In model 1, combined LVEF change of ≥ 10% and NT pro-BNP of < 1000 pg/mL (responders) was the only independent predictor of death and HF rehospitalization after adjustments for other variables [HR: 0.21 (95% CI: 0.06-0.77), p = 0.019]. SBP did not reach statistical significance (p = 0.052). However, when taken as separate variables in model 2, NT pro-BNP of < 1000 pg/mL [HR: 0.11 (95% CI: 0.03-0.40), p = 0.001], diabetes mellitus [HR: 0.29 (95% CI: 0.10-0.88), p = 0.028], and SBP [HR: 1.02 (95% CI: 1.00-1.05), p = 0.036] were independent predictors, while ≥ 10% LVEF change [HR: 0.50(95% CI: 0.18-1.37), p = 0.179] was not.

Survival curves

Responders vs. non responders

The cumulative death-free survival was significantly better in the responders than in the non-responders (log-rank: p = 0.038). There was a trend of lower rehospitalizations for HF (log-rank: p = 0.097), and a significantly lower combined cumulative risk of death or rehospitalization (log-rank: p = 0.012). The survival curves are presented in Figures 1A-C.

Figure 1.

Figure 1

Cumulative incidence of (A) Death, (B) HF rehospitalization, (C) HF rehospitalization or death using responders vs. non responders; (D-F) Using LVEF ≥ 10 vs. < 10%; (G-I) Using NT-pro BNP ≥ 1000 vs. < 1000 pg/mL. EF, ejection friction; HF, heart failure; proBNP, pro-B-type natriuretic peptide.

Using the percent change in LVEF as the dependent variable, patients with a ≥ 10% change were most likely to survive compared with those having a < 10% improvement (log-rank: p = 0.019). However, there was no difference in either group with regards to rehospitalization (log-rank: p = 0.750), and the combination of cumulative death or rehospitalization (log-rank: p = 0.119). The survival curves are shown in Figures 1D-F.

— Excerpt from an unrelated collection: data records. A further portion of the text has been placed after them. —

(** [get_pid()] with 7 in all other registers; what a suspended call returns does not matter. *)
Definition get_pid_registers : list Z := <[8%nat := SYSCALLS_NUMBER]> (replicate 34 7).
Definition sample_dispatch : W served :=
  syscall_dispatcher sched_round_robin 0 0 [] stack128 (λ _, []) get_pid_registers.
Lemma dispatcher_keeps_registers_witness :
  ∃ registers' w', sample_dispatch sample_world = Done (Served registers' []) w' ∧
    length registers' = 34%nat ∧ registers' !! 8%nat = Some SYSCALLS_NUMBER.
Proof.
  assert (E : ∃ registers' w', sample_dispatch sample_world = Done (Served registers' []) w').
  { eexists _, _. vm_compute. reflexivity. }
  destruct E as (registers' & w' & E). exists registers', w'. split; [exact E|].
  pose proof (dispatcher_keeps_registers sched_round_robin 0 0 [] stack128 (λ _, []) get_pid_registers SYSCALLS_NUMBER
    sample_world eq_refl) as H.
  assert (H0 : 0 ≤ SYSCALLS_NUMBER) by (vm_compute; discriminate).
  assert (H16 : SYSCALLS_NUMBER ≠ 16) by (vm_compute; discriminate).
  destruct (H H0 H16) as [H1 _]. destruct (H1 w' registers' [] E) as [Hl Hi]. split; [exact Hl|].
  rewrite (Hi 8%nat); [reflexivity|discriminate].
Defined.
(* ===== verification/PropSvc.v ===== *)
(** * Properties of system calls as programs make them *)
From S2P Require Import Prelude.
From S2P Require Import Process.
From S2P Require Import Scheduler.
From S2P Require Import SchedTick.
From S2P Require Import Irq.
From S2P Require Import FileCalls.
From S2P Require Import Dispatch.
From S2P Require Import Svc.
From S2P Require Import PropFile.
From S2P Require Import PropWorld.
Local Open Scope Z_scope.

(** A list that differs from another in its first element at most. *)
Lemma differs_first (l l' : list Z) :
  l ≠ [] → length l' = length l → (∀ i, i ≠ 0%nat → l' !! i = l !! i) → ∃ v, l' = <[0%nat := v]> l.
Proof.
  intros Hne Hl Hi. destruct l as [|a l], l' as [|b l']; try done. exists b. cbn. f_equal.
  apply list_eq. intros i. by apply (Hi (S i)).
Qed.
(** The frame of a call: its eighth word is the number, and back again. *)
Lemma call_frame n c :
  length (x c) = 31%nat →
  let '(frame, c1) := kernel_entry 0 (with_number n c) in
  frame ≠ [] ∧ frame !! 8%nat = Some n ∧
  ∀ v, kernel_exit 0 (<[0%nat := v]> frame) c1 =
    {| x := <[0%nat := v]> (<[8%nat := n]> (x c)); sp_el0 := sp_el0 c; sp_el1 := sp_el1 c;
       elr_el1 := elr_el1 c; spsr_el1 := spsr_el1 c |}.
Proof.
  destruct c as [xs s0 s1 pc st]. cbn [x]. intros Hx.
  do 31 (destruct xs as [|? xs]; [discriminate|]). destruct xs; [|discriminate].
  unfold kernel_entry, with_number. cbn [sp_el1 x sp_el0 elr_el1 spsr_el1]. split; [done|]. split; [done|].
  intros v. unfold kernel_exit. cbn. f_equal. lia.
Qed.

(** [get_pid()] with 7 in all other registers, and a number above the last one. *)
Definition sample_registers : cpu_registers :=
  {| x := replicate 31 7; sp_el0 := 65536; sp_el1 := 4096; elr_el1 := 64; spsr_el1 := 0 |}.
Definition SVC_SYNDROME : Z := 0x56000000.
Definition sample_call (n : Z) : W (resumed * Z) :=
  call_stub sched_round_robin 0 0 [] stack128 (λ _, []) n 0 0 SVC_SYNDROME sample_registers.
Definition comes_back (n : Z) : bool :=
  match sample_call n sample_world with Done (Resumed _ [], _) _ => true | _ => false end.
Lemma text_spec s rest px py p :
  1 ≤ w < 32 → 0 ≤ h → Forall printable s → 0 ≤ px → 0 ≤ py → 4 * cell px (length s) ≤ pitch →
  (py + h + 1) * pitch < 2 ^ 31 →
  ∃ p', framebuffer_print font address pitch px py (s ++ NUL :: rest) p = Some p' ∧
    (∀ k c i j, s !! k = Some c → 0 ≤ i < w → 0 ≤ j < h →
       p' !! pixel_at (cell px k + i) (py + j) = Some (ink (glyph_of font c) i j)) ∧
    (∀ a, ¬ drawn px py s a → p' !! a = p !! a).
Proof.
  intros Hw Hh Hs. revert px p. induction Hs as [|c s [Hc0 [Hc1 Hc2]] Hs IH]; intros px p Hpx Hpy Hl Hb; cbn [app framebuffer_print].
  { exists p. done. }
  rewrite (proj2 (Z.eqb_neq _ _) Hc0), (proj2 (Z.eqb_neq _ _) Hc1), (proj2 (Z.eqb_neq _ _) Hc2).
  assert (Ec : ∀ k, cell px (S k) = cell (px + (w + 1)) k) by (intros k; unfold cell; lia).
  cbn [length] in Hl. rewrite Ec in Hl.
  assert (Hcell : 4 * (px + (w + 1)) ≤ pitch) by (unfold cell in Hl; nia).
  assert (Eo : to_int (py * pitch + px * 4) = py * pitch + 4 * px).
  { rewrite to_int_small; [lia|]. assert ((py + 1) * pitch ≤ (py + h + 1) * pitch) by (apply Z.mul_le_mono_nonneg_r; lia).
    assert (0 ≤ py * pitch) by (apply Z.mul_nonneg_nonneg; lia). lia. }
  rewrite Eo. set (p1 := draw_rows _ _ _ _ _ _ _).
  destruct (rows_spec (Z.to_nat h) (glyph_of font c) px py p ltac:(lia) Hpx Hpy ltac:(lia) ltac:(by rewrite Z2Nat.id)) as [Hin Hout].
  fold p1 in Hin, Hout. cbv zeta in Hin, Hout. rewrite Z2Nat.id in Hin, Hout by done.
  destruct (IH (px + (w + 1)) p1 ltac:(lia) Hpy Hl Hb) as (p' & E & Hin' & Hout'). exists p'. split; [exact E|].
  assert (Hlt : ∀ k, (k < length s)%nat → ∀ i, 0 ≤ i < w → 4 * (cell (px + (w + 1)) k + i) < pitch).
  { intros k Hk i Hi. unfold cell in *. nia. }
  split.
  - intros k c' i j Hk Hi Hj. destruct k as [|k].
    + injection Hk as <-. replace (cell px 0) with px by (unfold cell; lia). rewrite Hout'; [by apply Hin|].
      intros (k & i' & j' & Hk & Hi' & Hj' & Ea). apply pixel_inj in Ea; [|lia|lia|unfold cell; nia|by apply Hlt].
      unfold cell in Ea. nia.
    + rewrite Ec. by apply Hin'.
  - intros a Ha. rewrite Hout', Hout; [done| |].
    + intros i j Hi Hj ->. apply Ha. exists 0%nat, i, j. split_and!; [cbn; lia|lia|lia|lia|lia|].
      f_equal. unfold cell. lia.
    + intros (k & i & j & Hk & Hi & Hj & ->). apply Ha. exists (S k), i, j. rewrite Ec. split_and!; first [done|cbn; lia].
Qed.
End screen.
(** C10 (as the code has it). A line is stripped first. A blank line is
    ignored. A line without a space is reported as a parse error. A line
    with a space is cut at its first space only: the order token is the
    text before it, stripped and with one leading [#] removed; the
    tracking token is all the text after it, stripped, so that inner
    spaces stay. That line is reported as a parse error when its order
    token is empty, which is when the text before the space is a lone [#];
    otherwise it gives a pair. Every line is exactly one of blank, parse
    error or pair. *)
Theorem parse_line_cases :
  (forall (n : nat) (raw : string),
      let line := strip raw in
      (line = "" -> parse_line n raw = Blank)
      /\ (line <> "" -> contains " " line = false ->
          parse_line n raw = Bad (InvalidFormat n line))
      /\ (forall a b : string,
             line = a ++ String " " b -> contains " " a = false ->
             strip a <> "" /\ strip b <> ""
             /\ (strip a = "#" -> parse_line n raw = Bad (EmptyField n))
             /\ (strip a <> "#" ->
                 parse_line n raw
                 = Good (GoogleSheetsService.clean_order_number a) (strip b)
                 /\ GoogleSheetsService.clean_order_number a <> ""))
      /\ (line = "" \/ contains " " line = false
          \/ exists a b : string,
               line = a ++ String " " b /\ contains " " a = false))
  /\ (forall lines : list string,
         parse lines = (pairs_from 1 lines, errors_from 1 lines)
         /\ length (fst (parse lines)) + length (snd (parse lines))
            + blank_lines lines = length lines).
Proof.
  split.
  - intros n raw. cbv zeta. split; [|split; [|split]].
    4: { destruct (contains " " (strip raw)) eqn:C; [|tauto].
         right. right. now apply contains_cut. }
    + intros H. now apply parse_line_blank.
    + intros H Hs. unfold parse_line. apply is_empty_false in H.
      rewrite H, (split1_none _ _ Hs). reflexivity.
    + intros a b E Ha.
      destruct (first_space_sides raw a b E Ha) as [Na Nb].
      split; [exact Na|]. split; [exact Nb|].
      assert (P : parse_line n raw
                  = if is_empty (GoogleSheetsService.clean_order_number a)
                       || is_empty (strip b)
                    then Bad (EmptyField n)
                    else Good (GoogleSheetsService.clean_order_number a) (strip b)).
      { unfold parse_line. rewrite E, (split1_first _ _ _ Ha).
        destruct a; reflexivity. }
      pose proof (proj2 (is_empty_false _) Nb) as Fb.
      split.
      * intros Hh. apply (clean_empty_iff a Na) in Hh.
        rewrite P, Hh. reflexivity.
      * intros Hh.
        assert (Nc : GoogleSheetsService.clean_order_number a <> "")
          by (intros C; apply Hh; now apply (clean_empty_iff a Na)).
        split; [|exact Nc].
        rewrite P, Fb, (proj2 (is_empty_false _) Nc). reflexivity.
  - intros lines. unfold parse. rewrite parse_loop_closed_form. simpl.
    split; [reflexivity|]. apply parse_lengths.
Qed.
(** * A shallow embedding of [our_parser.py]

    The recursive-descent parser of [src/test_files/our_parser.py] is
    embedded as state-passing functions over the fields of the Python
    [Parser] object.  Each method becomes a computation in a small
    state-and-exception monad; the [while] loops and the recursion between
    grammar routines are driven by a fuel argument, and a separate theorem
    shows that fuel linear in the number of tokens is always enough.

    Tokens are the pairs [(token, lexeme)] of the scanner, which is not part
    of the embedding: the token string is the input.  [Node] objects are
    always truthy in Python, so [if node:] tests for [None].  The
    interpreter's recursion limit is not modelled. *)

From Stdlib Require Import String Ascii List Arith Bool Lia.
Import ListNotations.
Open Scope string_scope.

(** ** Data model *)

(** A token is the tuple [(token, lexeme)] produced by the scanner. *)
Definition Token : Type := (string * string)%type.

(** [class Node]: a name, an optional value and an ordered list of children. *)
#[warnings="-register-all"]
Inductive Node : Type :=
| mkNode (name : string) (value : option string) (children : list Node).

Definition name (n : Node) : string := let 'mkNode x _ _ := n in x.
Definition value (n : Node) : option string := let 'mkNode _ v _ := n in v.
Definition children (n : Node) : list Node := let 'mkNode _ _ c := n in c.

(** [Node.add_child]: [self.children.append(child)]. *)
Definition add_child (n child : Node) : Node :=
  mkNode (name n) (value n) (children n ++ [child]).

(** The string ["  " * depth]. *)
Fixpoint indentation (depth : nat) : string :=
  match depth with
  | 0 => ""
  | S d => "  " ++ indentation d
  end.

(** The text [{self.value}] of a value: a lexeme prints as it is, [None] as
    the word. *)
Definition format_value (v : option string) : string :=
  match v with
  | Some l => l
  | None => "None"
  end.

(** [Node.print_tree]: the lines written to standard output, in order. *)
Fixpoint print_tree (n : Node) (depth : nat) : list string :=
  let indent := indentation depth in
  (indent ++ name n ++ ": " ++ format_value (value n)) ::
  flat_map (fun child => print_tree child (depth + 1)) (children n).

(** The instance fields of [class Parser]. *)
Record Parser : Type := mkParser {
  tokens : list Token;
  current_token : option Token;
  index : nat;
  errors : list string
}.

(** [Parser.__init__], given the token string returned by the scanner. *)
Definition init (toks : list Token) : Parser :=
  mkParser toks None 0 [].

(** ** The monad of parser methods *)

(** The only exception the methods can raise on well-typed token strings is
    the [TypeError] of subscripting [self.current_token] when it is [None]. *)
Inductive exn : Type := TypeError.

Inductive outcome (A : Type) : Type :=
| Ok (a : A) (s : Parser)
| Raised (e : exn) (s : Parser)
| OutOfFuel.
Arguments Ok {A} a s.
Arguments Raised {A} e s.
Arguments OutOfFuel {A}.

Definition M (A : Type) : Type := Parser -> outcome A.

Definition ret {A} (a : A) : M A := fun s => Ok a s.

Definition bind {A B} (m : M A) (k : A -> M B) : M B :=
  fun s =>
    match m s with
    | Ok a s' => k a s'
    | Raised e s' => Raised e s'
    | OutOfFuel => OutOfFuel
    end.

Definition out_of_fuel {A} : M A := fun _ => OutOfFuel.

Declare Scope parser_scope.
Delimit Scope parser_scope with parser.
Notation "x <- m ;; k" := (bind m (fun x => k))
  (at level 61, m at next level, right associativity) : parser_scope.
Notation "m ;; k" := (bind m (fun _ => k))
  (at level 61, right associativity) : parser_scope.
Open Scope parser_scope.

(** [self.current_token[0]] and [self.current_token[1]]. *)
Definition current_kind : M string :=
  fun s => match current_token s with
           | Some (k, _) => Ok k s
           | None => Raised TypeError s
           end.

Definition current_lexeme : M string :=
  fun s => match current_token s with
           | Some (_, l) => Ok l s
           | None => Raised TypeError s
           end.

(** The text [{self.current_token[0]}: {self.current_token[1]}] of the
    diagnostics. *)
Definition found_current : M string :=
  k <- current_kind ;;
  l <- current_lexeme ;;
  ret (k ++ ": " ++ l).

(** [self.errors.append(msg)]. *)
Definition append_error (msg : string) : M unit :=
  fun s => Ok tt (mkParser (tokens s) (current_token s) (index s)
                           (errors s ++ [msg])).

Definition get_current : M (option Token) := fun s => Ok (current_token s) s.
Definition get_errors : M (list string) := fun s => Ok (errors s) s.

(** ** Token cursor *)

Definition consume_token : M unit :=
  fun s =>
    if Nat.ltb (index s) (length (tokens s))
    then Ok tt (mkParser (tokens s) (nth_error (tokens s) (index s))
                         (S (index s)) (errors s))
    else Ok tt (mkParser (tokens s) None (index s) (errors s)).

Definition match_token (expected_token : string) : M bool :=
  fun s =>
    match current_token s with
    | Some (k, _) => Ok (String.eqb k expected_token) s
    | None => Ok false s
    end.

Definition expect_token (expected_token : string) : M unit :=
  b <- match_token expected_token ;;
  if b then consume_token
  else
    found <- found_current ;;
    append_error ("Expected '" ++ expected_token ++ "', found " ++ found).

Definition newline : M unit := expect_token "NEWLINE".
Definition indent : M unit := expect_token "INDENT".

Fixpoint skip_whitespace (fuel : nat) : M unit :=
  match fuel with
  | 0 => out_of_fuel
  | S f =>
      b <- match_token "WHITESPACE" ;;
      if b then consume_token ;; skip_whitespace f else ret tt
  end.

(** ** Grammar routines *)

Definition logical_expression : M (option Node) :=
  let logical_expression_node := @None Node in
  ret logical_expression_node.

Fixpoint expression (fuel : nat) : M (option Node) :=
  match fuel with
  | 0 => out_of_fuel
  | S f =>
      skip_whitespace f ;;
      term_node <- term f ;;
      match term_node with
      | Some t =>
          expression_loop f (add_child (mkNode "expression" None []) t)
      | None =>
          found <- found_current ;;
          append_error ("Expected a term, found " ++ found) ;;
          ret None
      end
  end

with expression_loop (fuel : nat) (expression_node : Node) : M (option Node) :=
  match fuel with
  | 0 => out_of_fuel
  | S f =>
      b <- match_token "ARITHMETIC_OPERATOR" ;;
      if b then
        lexeme <- current_lexeme ;;
        let arithmetic_operator_node :=
          mkNode "arithmetic_operator" (Some lexeme) [] in
        consume_token ;;
        term_node <- term f ;;
        match term_node with
        | Some t =>
            expression_loop f
              (add_child (add_child expression_node arithmetic_operator_node) t)
        | None =>
            found <- found_current ;;
            append_error ("Expected a term, found " ++ found) ;;
            expression_loop f expression_node
        end
      else ret (Some expression_node)
  end

with term (fuel : nat) : M (option Node) :=
  match fuel with
  | 0 => out_of_fuel
  | S f =>
      let term_node := mkNode "term" None [] in
      skip_whitespace f ;;
      factor_node <- factor f ;;
      match factor_node with
      | Some fn => term_loop f (add_child term_node fn)
      | None =>
          found <- found_current ;;
          append_error ("Expected a factor, found " ++ found) ;;
          ret (Some term_node)
      end
  end

with term_loop (fuel : nat) (term_node : Node) : M (option Node) :=
  match fuel with
  | 0 => out_of_fuel
  | S f =>
      b <- match_token "ARITHMETIC_OPERATOR" ;;
      if b then
        lexeme <- current_lexeme ;;
        let arithmetic_operator_node :=
          mkNode "arithmetic_operator" (Some lexeme) [] in
        consume_token ;;
        factor_node <- factor f ;;
        match factor_node with
        | Some fn =>
            term_loop f
              (add_child (add_child term_node arithmetic_operator_node) fn)
        | None =>
            found <- found_current ;;
            append_error ("Expected a factor, found " ++ found) ;;
            term_loop f term_node
        end
      else ret (Some term_node)
  end

with factor (fuel : nat) : M (option Node) :=
  match fuel with
  | 0 => out_of_fuel
  | S f =>
      skip_whitespace f ;;
      b <- match_token "NUMBER" ;;
      if b then
        lexeme <- current_lexeme ;;
        consume_token ;;
        ret (Some (mkNode "number" (Some lexeme) []))
      else
      b <- match_token "IDENTIFIER" ;;
      if b then
        lexeme <- current_lexeme ;;
        consume_token ;;
        ret (Some (mkNode "identifier" (Some lexeme) []))
      else
      b <- match_token "STRING_LITERAL" ;;
      if b then
        lexeme <- current_lexeme ;;
        consume_token ;;
        ret (Some (mkNode "string_literal" (Some lexeme) []))
      else
      b <- match_token "OPENING_PARENTHESIS" ;;
      if b then
        consume_token ;;
        expression_node <- expression f ;;
        match expression_node with
        | Some e =>
            expect_token "CLOSING_PARENTHESIS" ;;
            consume_token ;;
            ret (Some e)
        | None => ret None
        end
      else
      b <- match_token "LOGICAL_EXPRESSION" ;;
      if b then logical_expression
      else
        k <- current_kind ;;
        append_error ("Invalid token " ++ k) ;;
        consume_token ;;
        ret None
  end.

Definition assignment_statement (fuel : nat) : M (option Node) :=
  match fuel with
  | 0 => out_of_fuel
  | S f =>
      b <- match_token "IDENTIFIER" ;;
      if b then
        lexeme <- current_lexeme ;;
        let identifier_node := mkNode "identifier" (Some lexeme) [] in
        consume_token ;;
        skip_whitespace f ;;
        expect_token "ASSIGNMENT_OPERATOR" ;;
        lexeme <- current_lexeme ;;
        let assignment_operator_node :=
          mkNode "assignment_operator" (Some lexeme) [] in
        consume_token ;;
        skip_whitespace f ;;
        expression_node <- expression f ;;
        match expression_node with
        | Some e =>
            let assignment_node := mkNode "assignment_statement" None [] in
            let assignment_node := add_child assignment_node identifier_node in
            let assignment_node :=
              add_child assignment_node assignment_operator_node in
            let assignment_node := add_child assignment_node e in
            ret (Some assignment_node)
        | None =>
            found <- found_current ;;
            append_error ("Expected an expression, found " ++ found) ;;
            ret None
        end
      else
        found <- found_current ;;
        append_error ("Expected an identifier, found " ++ found) ;;
        ret None
  end.
(** * Citation verification in gpt_scientist

    A shallow embedding of [Scientist.check_citations] and
    [Scientist._verified_field_name] (src/gpt_scientist/gpt_scientist.py,
    lines 555-591), of the pandas and [str] operations they call, and of the
    two helpers they import from [gpt_scientist.citation_checker]. *)

From Stdlib Require Import String Ascii.
From stdpp Require Import gmap list pretty.

Local Open Scope Z_scope.
Local Open Scope nat_scope.

(** ** Python strings *)

(** A Python [str] is a sequence of Unicode code points. *)
Definition char := N.
Definition text := list char.

(** ASCII literals. *)
Definition str (s : string) : text :=
  List.map N_of_ascii (list_ascii_of_string s).

(** The code point of the straight double quote. *)
Definition dquote : char := 34%N.
(** The code point of the line feed. *)
Definition newline : char := 10%N.

(** [s.startswith(p)] *)
Fixpoint startswith (p s : text) : bool :=
  match p, s with
  | [], _ => true
  | _ :: _, [] => false
  | a :: p', b :: s' => (a =? b)%N && startswith p' s'
  end.

(** The scan of [str.replace] for a non-empty [old]: left to right, every
    occurrence that does not overlap an earlier one is replaced. [skip] counts
    the characters of a just-replaced occurrence that are still to be passed
    over. *)
Fixpoint replace_from (old new : text) (skip : nat) (s : text) : text :=
  match s with
  | [] => []
  | c :: s' =>
      match skip with
      | S k => replace_from old new k s'
      | O =>
          if startswith old s
          then new ++ replace_from old new (length old - 1) s'
          else c :: replace_from old new 0 s'
      end
  end.

(** [s.replace(old, new)]. With an empty [old], Python puts [new] before every
    character and at the end. *)
Definition replace (old new s : text) : text :=
  match old with
  | [] => new ++ flat_map (fun c => c :: new) s
  | _ :: _ => replace_from old new 0 s
  end.

(** The number of positions of [s] at which [old] occurs. *)
Fixpoint occurrences (old s : text) : nat :=
  (if startswith old s then 1 else 0) +
  match s with
  | [] => 0
  | _ :: s' => occurrences old s'
  end.

(** ** Python values and exceptions *)

(** What a dataframe cell holds: a [str], the missing value [nan] (a float),
    or an integer. *)
Inductive value :=
| VStr (s : text)
| VNaN
| VInt (z : Z).

Inductive exn := KeyError | TypeError | AttributeError | OverflowError.

Inductive result (A : Type) :=
| Ok (a : A)
| Raise (e : exn).
Arguments Ok {A} a.
Arguments Raise {A} e.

Using the percent change in LVEF as the dependent variable, patients with a ≥ 10% change were most likely to survive compared with those having a < 10% improvement (log-rank: p = 0.019). However, there was no difference in either group with regards to rehospitalization (log-rank: p = 0.750), and the combination of cumulative death or rehospitalization (log-rank: p = 0.119). The survival curves are shown in Figures 1D-F.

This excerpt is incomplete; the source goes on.